Tartışma:Abdülhak Hamit Tarhan

Son yorum: Sare Eltimur tarafından 4 ay önce Dipnot bilgisinin geri alınması başlığına

Başlıksız değiştir

Abdülhak Hamit Tarhan ( 05.02.1851)- (12.04.1937)



Tanzimat döneminde batı tesirlerini Türk şiirine sokan şair, tiyatro yazarı ve diplomat. 5 Şubat 1851’de İstanbul’da doğdu. Babası, dedesi ve soyu ilim aleminde isim yapmış şahsiyetlerdi. Dedesi Abdülhak Molla, İkinci Mahmud ile Abdülmecid Hanın hekimliğini yapmış, şiir ve tarihle uğraşmıştı. Babası Hayrullah Efendi ise, meşhur bir tarihçi ve diplomattı.
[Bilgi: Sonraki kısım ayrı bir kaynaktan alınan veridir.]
(** * A shallow embedding of the Notion tool layer ([src/notion/new.py])

    The module wraps the Notion client as a set of tools.  Every tool shapes
    a keyword-argument dictionary, hands it to one client endpoint through
    [safe_execute], and returns a dictionary
    [{"successful": .., "data": .., "error": ..}].

    Modelling choices, all taken from the source:
    - Python values are the JSON fragment the tools handle: [None], booleans,
      integers, strings, lists and dictionaries with string keys.  A
      dictionary is an association list in insertion order with distinct
      keys (the order decides [next(... for k, v in d.items() ...)]).
      Floats, tuples and dictionaries with other keys are outside the model.
    - The Notion client is a parameter: a transition function from an
      endpoint, its keyword arguments and the collaborator's state to a
      reply (a returned value, or the text [str(e)] of the raised
      exception) and a new state.
    - A tool runs in a state-and-exception monad.  The state holds the
      collaborator's state and the list of client calls issued so far; an
      exception that the tool does not catch is the outcome [Raise].
    - The two [while True] loops take fuel; running out of fuel stands for a
      loop that has not finished.
    - Logging ([logger.info], [logger.exception]) is not modelled.
    - [safe_execute] catches [Exception]; interrupts ([BaseException]) are
      outside the model. *)

From Stdlib Require Import String Ascii List ZArith Bool Arith Lia.
Import ListNotations.
Open Scope string_scope.
Open Scope list_scope.
Set Warnings "-register-all".

(** ** Python values *)

Inductive value : Type :=
| VNone
| VBool (b : bool)
| VInt (n : Z)
| VStr (s : string)
| VList (xs : list value)
| VDict (kvs : list (string * value)).

Definition dict : Type := list (string * value).

(** Exceptions the tool code itself can raise. *)
Inductive exn : Type :=
| AttributeError
| KeyError (k : string)
| TypeError
| ValueError.

Inductive outcome (A : Type) : Type :=
| Ok (a : A)
| Raise (e : exn).
Arguments Ok {A} a.
Arguments Raise {A} e.

Definition bindO {A B} (c : outcome A) (k : A -> outcome B) : outcome B :=
  match c with
  | Ok a => k a
  | Raise e => Raise e
  end.

Notation "x <~ c ;; k" := (bindO c (fun x => k))
  (at level 61, c at next level, right associativity).

Fixpoint map_outcome {A B} (f : A -> outcome B) (xs : list A) : outcome (list B) :=
  match xs with
  | [] => Ok []
  | x :: xs' => y <~ f x ;; ys <~ map_outcome f xs' ;; Ok (y :: ys)
  end.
Abdülhak Hamid ilk tahsiline Evliya Hoca, Behaeddin ve Hoca Tahsin Efendi gibi özel hocaların huzurunda başladı. Özellikle Hoca Tahsin Efendinin Abdülhak Hamid üzerindeki etkisi büyüktür Daha sonra Bebek Köşk Kapısındaki mahalle mektebi ile Rumelihisar Rüşdiyesine kısa süre devam etti. Ailesi tarafından Paris’te eğitim yapması uygun görülünce ağabeyi Nasuhi Bey ile 1863 Ağustosunda Paris’e gitti. Orada özel bir koleje başladı. Kısa zamanda Fransızcasını ilerletti. 1,5 sene tahsilden sonra, yanlarına gelen babası ile İstanbul’a döndü. İstanbul’da Fransız mektebine başladı ve Fransızcasını ilerletmek için Babı ali’de tercüme odasına girdi. On dört yaşlarındayken, Tahran büyükelçiliğine tayin edilen babasıyla birlikte İran’a gitti ve 1,5 sene özel olarak Farsça dersleri aldı. Babasının 1867’de vefatı üzerine İstanbul’a döndü.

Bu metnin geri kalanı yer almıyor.